Améliorer la production des données urbaines
Dans plusieurs articles de ce numéro, la rareté ou l’absence des données nécessaires à l’élaboration de stratégies urbaines sont évoquées comme préoccupantes, notamment dans les mégapoles du Sud, celles qui connaissent les croissances les plus rapides. Cela dit, cette doléance se retrouve aussi chez les équipes chargées de proposer aux décideurs politiques des stratégies urbaines dans les mégapoles du Nord.
REPÈRES
Il faut manipuler avec prudence le terme succinct de « donnée urbaine » : une donnée est conditionnée par une date et un périmètre de recueil, voire d’autres « métadonnées » ; et une donnée n’a d’utilité qu’à raison du problème qu’elle va aider à résoudre. Elle doit donc être adaptée au « problème » lui-même et, par là, à l’échelle à laquelle il se pose. Des données trop agrégées ne permettent plus de discerner des caractéristiques de l’espace urbain qu’il faudrait au contraire mettre en évidence.

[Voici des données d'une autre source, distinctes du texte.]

(* ===== verification/Database.v ===== *)
(** The database: its write queue, its memtables and its reads (the class [DB] of
    redisdb/db/db.h and db.cc).

    Calls of [DB] hold the mutex but for the waits; the functions below are the code
    between two waits.  A waiting writer is its place in the queue; the writer at the front
    does the work of the group that it makes, and nobody else touches the log or the
    memtable meanwhile. *)
From Stdlib Require Import Sorted Permutation.
From stdpp Require Import gmap sorting sets.
From S2P Require Import Prelude Coding Status Env DbFormat LogFormat SkipList MemTable WriteBatch VersionEdit FileIO FileName Iterators Table Version VersionBuilder VersionSet.
Local Open Scope Z_scope.

(** [DB::Writer]: a caller, its batch (null to wait for the earlier writes) and [sync]. *)
Record Writer := MkWriter { w_id : nat; w_batch : option WriteBatch; w_sync : bool }.

Definition kL0_SlowdownWritesTrigger : Z := 8.
Definition kL0_StopWritesTrigger : Z := 12.

Section Database.
Context (c : Comparator) (rnd : nat -> Z) (taddr dataaddr : Z).
Context {E F G T : Type} `{FileEnv E F G} `{AppendFile F} `{ReadFile G} `{TableSource T}.
(** [dbname] and the options. *)
Context (dbname : bytes) (writebuffersize : Z).

(** [db_tmpbatch] is the batch groups are put together in, [db_done] the statuses handed to
    writers that are done; [db_scheduled] is [bgcompactionscheduled], [db_manual] whether
    [manualcompaction] is set, [db_pending] the set [pendingoutputs]. *)
Record DB := MkDB {
  db_mem : MemTable;
  db_imm : option MemTable;
  db_vs : VersionSet (F := F);
  db_tables : T;
  db_env : E;
  db_log : LogWriter (F := F);
  db_logfilenumber : Z;
  db_bgerror : Status;
  db_writers : list Writer;
  db_tmpbatch : option WriteBatch;
  db_done : list (nat * Status);
  db_scheduled : bool;
  db_shuttingdown : bool;
  db_manual : bool;
  db_pending : list Z
}.

Definition set_memtables (mem : MemTable) (imm : option MemTable) (d : DB) : DB :=
  MkDB mem imm (db_vs d) (db_tables d) (db_env d) (db_log d) (db_logfilenumber d) (db_bgerror d) (db_writers d)
    (db_tmpbatch d) (db_done d) (db_scheduled d) (db_shuttingdown d) (db_manual d) (db_pending d).
Definition set_versions (vs : VersionSet (F := F)) (tables : T) (env : E) (d : DB) : DB :=
  MkDB (db_mem d) (db_imm d) vs tables env (db_log d) (db_logfilenumber d) (db_bgerror d) (db_writers d)
    (db_tmpbatch d) (db_done d) (db_scheduled d) (db_shuttingdown d) (db_manual d) (db_pending d).
Definition set_logfile (log : LogWriter (F := F)) (number : Z) (d : DB) : DB :=
  MkDB (db_mem d) (db_imm d) (db_vs d) (db_tables d) (db_env d) log number (db_bgerror d) (db_writers d)
    (db_tmpbatch d) (db_done d) (db_scheduled d) (db_shuttingdown d) (db_manual d) (db_pending d).
Definition set_queue (writers : list Writer) (tmp : option WriteBatch) (done_ : list (nat * Status)) (d : DB) : DB :=
  MkDB (db_mem d) (db_imm d) (db_vs d) (db_tables d) (db_env d) (db_log d) (db_logfilenumber d) (db_bgerror d) writers
    tmp done_ (db_scheduled d) (db_shuttingdown d) (db_manual d) (db_pending d).
Definition set_background (bgerror : Status) (scheduled : bool) (d : DB) : DB :=
  MkDB (db_mem d) (db_imm d) (db_vs d) (db_tables d) (db_env d) (db_log d) (db_logfilenumber d) bgerror (db_writers d)
    (db_tmpbatch d) (db_done d) scheduled (db_shuttingdown d) (db_manual d) (db_pending d).

(** ** Background work *)

Definition RecordBackgroundError (s : Status) (d : DB) : DB :=
  if ok (db_bgerror d) then set_background s (db_scheduled d) d else d.

Definition MaybeScheduleCompaction (d : DB) : option DB :=
  if db_scheduled d then Some d
  else if db_shuttingdown d then Some d
  else if negb (ok (db_bgerror d)) then Some d
  else
    let? needs := NeedsCompaction (db_vs d) in
    if bool_decide (db_imm d = None) && negb (db_manual d) && negb needs then Some d
    else Some (set_background (db_bgerror d) true d).

(** ** Writing *)

(** The loop of [BuildBatchGroup] over the writers behind the first: the batch, whether it
    is [tmpbatch], and how many of these writers are in the group. *)
Fixpoint group_loop (firstsync : bool) (first : WriteBatch) (maxsize : Z) (tmp : option WriteBatch)
    (rest : list Writer) (size : Z) (result : option WriteBatch) (last : nat) : option (WriteBatch * bool * nat) :=
  let stop := match result with Some r => (r, true, last) | None => (first, false, last) end in
  match rest with
  | [] => Some stop
  | w :: rest =>
      if w_sync w && negb firstsync then Some stop
      else
        match w_batch w with
        | None => group_loop firstsync first maxsize tmp rest size result (S last)
        | Some b =>
            let size := u64 (size + ByteSize b) in
            if maxsize <? size then Some stop
            else
              let? r :=
                match result with
                | Some r => Some r
                | None => let? t := tmp in if Count t =? 0 then Some (WriteBatch.append t first) else None
                end in
              group_loop firstsync first maxsize tmp rest size (Some (WriteBatch.append r b)) (S last)
        end
  end.

Definition BuildBatchGroup (tmp : option WriteBatch) (writers : list Writer) : option (WriteBatch * bool * nat) :=
  match writers with
  | w :: rest =>
      let? first := w_batch w in
      let size := ByteSize first in
      let maxsize := if size <=? 131072 then size + 131072 else 1048576 in
      group_loop (w_sync w) first maxsize tmp rest size None 0
  | [] => None
  end.

(** A turn of the loop of [MakeRoomForWrite]. *)
Inductive Room :=
  | RoomDone (s : Status) (d : DB)            (* break or return *)
  | RoomDelay (d : DB)                        (* sleep; no more delay *)
  | RoomWait (d : DB)                         (* wait for the background work *)
  | RoomSwitched (d : DB).                    (* a new memtable; [force] is off *)

Definition MakeRoomForWrite_turn (force allowdelay : bool) (d : DB) : option Room :=
  if negb (ok (db_bgerror d)) then Some (RoomDone (db_bgerror d) d)
  else
    let? level0 := NumLevelFiles (db_vs d) 0 in
    if allowdelay && (kL0_SlowdownWritesTrigger <=? level0) then Some (RoomDelay d)
    else if negb force && (GetMemoryUsage (db_mem d) <=? writebuffersize) then Some (RoomDone OK d)
    else if bool_decide (is_Some (db_imm d)) then Some (RoomWait d)
    else if kL0_StopWritesTrigger <=? level0 then Some (RoomWait d)
    else if GetMemoryUsage (db_mem d) =? 0 then Some (RoomDone OK d)
    else if negb (vs_prevlognumber (db_vs d) =? 0) then None
    else
      let '(number, vs) := NewFileNumber (db_vs d) in
      let? name := LogFileName dbname number in
      let '(s, lfile, env) := NewWritableFile (G := G) (db_env d) name in
      if negb (ok s) then Some (RoomDone s (set_versions (ReuseFileNumber number vs) (db_tables d) env d))
      else
        let? lfile := lfile in
        let d := set_versions vs (db_tables d) env d in
        let d := set_logfile (LogWriter_make lfile 0) number d in
        let d := set_memtables MemTable_make (Some (db_mem d)) d in
        let? d := MaybeScheduleCompaction d in Some (RoomSwitched d).

(** [MakeRoomForWrite]; other threads run while it sleeps and waits, and do what [others]
    allows. *)
Inductive MakeRoomForWrite (others : DB -> DB -> Prop) : bool -> bool -> DB -> Status -> DB -> Prop :=
  | room_done force delay d s d' :
      MakeRoomForWrite_turn force delay d = Some (RoomDone s d') -> MakeRoomForWrite others force delay d s d'
  | room_delay force delay d d1 d2 s d' :
      MakeRoomForWrite_turn force delay d = Some (RoomDelay d1) -> others d1 d2 ->
      MakeRoomForWrite others force false d2 s d' -> MakeRoomForWrite others force delay d s d'
  | room_wait force delay d d1 d2 s d' :
      MakeRoomForWrite_turn force delay d = Some (RoomWait d1) -> others d1 d2 ->
      MakeRoomForWrite others force delay d2 s d' -> MakeRoomForWrite others force delay d s d'
  | room_switched force delay d d1 s d' :
      MakeRoomForWrite_turn force delay d = Some (RoomSwitched d1) ->
      MakeRoomForWrite others false delay d1 s d' -> MakeRoomForWrite others force delay d s d'.

(** [DB::Write] up to its wait. *)
Definition Write_enqueue (w : Writer) (d : DB) : DB :=
  set_queue (db_writers d ++ [w]) (db_tmpbatch d) (db_done d) d.

(** Adding the group to the log and applying it to the memtable. *)
Definition Write_log (updates : WriteBatch) (sync : bool) (d : DB) : option (Status * DB) :=
  let? (status, log) := AddRecord taddr (db_log d) dataaddr (Contents updates) in
  let '(status, syncerror, log) :=
    if ok status && sync then
      let '(s, f) := fsync (E := E) (G := G) (dest log) in (s, negb (ok s), MkLogWriter f (blockoffset log))
    else (status, false, log) in
  let? (status, mem) := if ok status then InsertInto c rnd updates (db_mem d) else Some (status, db_mem d) in
  let d := set_memtables mem (db_imm d) (set_logfile log (db_logfilenumber d) d) in
  Some (status, if syncerror : bool then RecordBackgroundError status d else d).

(** [DB::Write] of the writer at the front after [MakeRoomForWrite] answered [status]. *)
Definition Write_commit (status : Status) (d : DB) : option DB :=
  match db_writers d with
  | [] => None
  | w :: _ =>
      let? (status, last, d) :=
        if ok status && bool_decide (is_Some (w_batch w)) then
          let? (updates, grouped, last) := BuildBatchGroup (db_tmpbatch d) (db_writers d) in
          let updates := SetSequence updates (u64 (GetLastSequence (db_vs d) + 1)) in
          let lastsequence := u64 (GetLastSequence (db_vs d) + Count updates) in
          let? (status, d) := Write_log updates (w_sync w) d in
          let tmp := if grouped : bool then Some WriteBatch.clear else db_tmpbatch d in
          let? vs := vs_SetLastSequence lastsequence (db_vs d) in
          Some (status, last, set_queue (db_writers d) tmp (db_done d) (set_versions vs (db_tables d) (db_env d) d))
        else Some (status, 0%nat, d) in
      let ready := take (S last) (db_writers d) in
      Some (set_queue (drop (S last) (db_writers d)) (db_tmpbatch d)
        (db_done d ++ map (fun w => (w_id w, status)) ready) d)
  end.

(** ** Reading *)

(** [DB::Get]; the version's statistics are kept in the current version. *)
Definition Get (snapshot : option Z) (key value : bytes) (d : DB) : option (Status * bytes * DB) :=
  let snapshot := match snapshot with Some s => s | None => GetLastSequence (db_vs d) end in
  let? current := current (db_vs d) in
  let lkey := LookupKey_make key snapshot in
  let? (found, value, s) := MemTable.Get c (db_mem d) lkey value OK in
  if found : bool then Some (s, value, d)
  else
    let? (found, value, s) :=
      match db_imm d with Some imm => MemTable.Get c imm lkey value s | None => Some (false, value, s) end in
    if found : bool then Some (s, value, d)
    else
      let? (s, value, stats, tables) := Version_Get c current lkey value (db_tables d) in
      let '(compact, current) := UpdateStats current stats in
      let vs := db_vs d in
      let vs := MkVersionSet (removelast (dummyversions vs) ++ [current]) (vs_nextfilenumber vs) (manifestfilenumber vs)
        (vs_lastsequence vs) (vs_lognumber vs) (vs_prevlognumber vs) (compactPointer vs) (descriptorlog vs) in
      let d := set_versions vs tables (db_env d) d in
      let? d := if compact : bool then MaybeScheduleCompaction d else Some d in
      Some (s, value, d).
End Database.


(** ** The groups of the write queue *)

Abbreviation len l := (Z.of_nat (length l)).

(** The operations of a writer. *)
Definition carries (w : Writer) (ops : list Op) : Prop :=
  match w_batch w with Some b => exists seq, batch b seq ops | None => ops = [] end.

Lemma group_loop_ok firstsync first maxsize tmp rest opss : Forall2 carries rest opss -> tmp = None \/ tmp = Some WriteBatch.clear ->
  forall size result last acc,
  (match result with
   | Some r => tmp = Some WriteBatch.clear /\ exists seq, batch r seq acc
   | None => exists seq, batch first seq acc
   end) -> len (acc ++ concat opss) < 2 ^ 31 ->
  (tmp = None /\ group_loop firstsync first maxsize tmp rest size result last = None) \/
  exists updates grouped n, group_loop firstsync first maxsize tmp rest size result last = Some (updates, grouped, (last + n)%nat) /\
    (n <= length rest)%nat /\ (grouped = true -> tmp = Some WriteBatch.clear) /\
    exists seq, batch updates seq (acc ++ concat (take n opss)).
Proof.
  intros Hrest Htmp. induction Hrest as [|w ops rest opss Hw Hrest IH]; intros size result last acc Hres Hlen.
  all: assert (exists updates grouped n,
    Some (match result with Some r => (r, true, last) | None => (first, false, last) end) = Some (updates, grouped, (last + n)%nat) /\
    n = 0%nat /\ (grouped = true -> tmp = Some WriteBatch.clear) /\ exists seq, batch updates seq acc) as Hstop
    by (destruct result as [r|]; [destruct Hres as [Ht Hr]|]; eexists _, _, 0%nat; by rewrite Nat.add_0_r).
  - right. destruct Hstop as (u & g & n & Hu & -> & Hg & Hb). exists u, g, 0%nat. cbn. by rewrite app_nil_r.
  - assert (forall (P : Prop) x, x = Some (match result with Some r => (r, true, last) | None => (first, false, last) end) ->
      (P \/ exists updates grouped n, x = Some (updates, grouped, (last + n)%nat) /\
       (n <= length (w :: rest))%nat /\ (grouped = true -> tmp = Some WriteBatch.clear) /\
       exists seq, batch updates seq (acc ++ concat (take n (ops :: opss))))) as Hend.
    { intros P x ->. right. destruct Hstop as (u & g & n & Hu & -> & Hg & Hb). exists u, g, 0%nat.
      split; [done|]. split; [lia|]. split; [done|]. by rewrite take_0, app_nil_r. }
    assert (forall size' result' acc', acc' = acc ++ ops ->
      (match result' with Some r => tmp = Some WriteBatch.clear /\ exists seq, batch r seq acc' | None => exists seq, batch first seq acc' end) ->
      (tmp = None /\ group_loop firstsync first maxsize tmp rest size' result' (S last) = None) \/
      exists updates grouped n, group_loop firstsync first maxsize tmp rest size' result' (S last) = Some (updates, grouped, (last + n)%nat) /\
       (n <= length (w :: rest))%nat /\ (grouped = true -> tmp = Some WriteBatch.clear) /\
       exists seq, batch updates seq (acc ++ concat (take n (ops :: opss)))) as Hgo.
    { intros size' result' acc' -> Hr. destruct (IH size' result' (S last) (acc ++ ops) Hr) as [Hn|(u & g & n & -> & Hn & Hg & Hb)].
      - cbn [concat] in Hlen. by rewrite <- app_assoc.
      - by left.
      - right. exists u, g, (S n). split; [do 2 f_equal; lia|]. cbn [length take concat]. split; [lia|]. split; [done|].
        by rewrite <- app_assoc in Hb. }
    cbn [group_loop]. destruct (w_sync w && negb firstsync); [by apply Hend|]. unfold carries in Hw.
    destruct (w_batch w) as [b|]; [|subst ops; apply (Hgo _ _ acc); [by rewrite app_nil_r|done]].
    destruct (maxsize <? _); [by apply Hend|]. destruct Hw as [sb Hb].
    assert (forall r sr, batch r sr acc -> batch (WriteBatch.append r b) sr (acc ++ ops)) as Happ.
    { intros r sr Hr. apply (batch_append r b sr sb); [done|done|]. cbn [concat] in Hlen. rewrite !length_app in *. lia. }
    destruct result as [r|].
    + destruct Hres as [Ht [sr Hr]]. apply (Hgo _ _ (acc ++ ops)); [done|]. split; [done|]. exists sr. by apply Happ.
    + destruct Htmp as [->| ->]; [by left|]. change (Count WriteBatch.clear =? 0) with true. cbv iota.
      destruct Hres as [sf Hf]. apply (Hgo _ _ (acc ++ ops)); [done|]. split; [done|]. exists 0. apply Happ.
      apply (batch_append WriteBatch.clear first 0 sf [] acc); [apply batch_clear|done|]. rewrite !length_app in *. cbn. lia.
Qed.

Les doléances des urbanistes
M. Tout-le-monde a de quoi s’étonner. La réalité qu’il entrevoit spontanément lui paraît, à l’inverse, une surabondance de données : au premier chef les recensements des personnes et des logements, puis les nombreuses enquêtes et comptages sur des sujets variés que certains organismes officiels et médias multiplient et diffusent via Internet. Pour les données « recueillies depuis le ciel » sa surprise est encore plus grande.
Le fichier adresse-îlot français
Ce fut au départ une initiative RATP, IAURIF et CDC qui recueillit l’assentiment de l’INSEE et de l’IGN au milieu des années 1980. Des développements commerciaux nombreux s’ensuivirent, que nous connaissons tous.
Des moyens techniques de plus en plus performants sont à la disposition de tous : observation avec la photo aérienne (par avion ou drone, photo droite et oblique, en couleur), télédétection satellitaire (sur l’étendue du spectre lumineux et l’infrarouge), scannage radar ; moyens de stockage et de traitement, moyens de représentation avec l’infographie.
Les systèmes d’information géographiques (SIG ou GIS en anglais) et leurs « couches de données » permettant des cartes thématiques très parlantes se sont multipliés sur la planète entière1.
Rareté ou surabondance ?
Enfin, les logiciels infographiques sont maintenant aptes à de multiples fonctions. Les systèmes permettant de ranger dans les îlots (ou, à défaut, les parties élémentaires des SIG) des métadonnées recueillies à l’adresse postale, dits « fichiers adresses-îlots », sont au point en beaucoup de lieux.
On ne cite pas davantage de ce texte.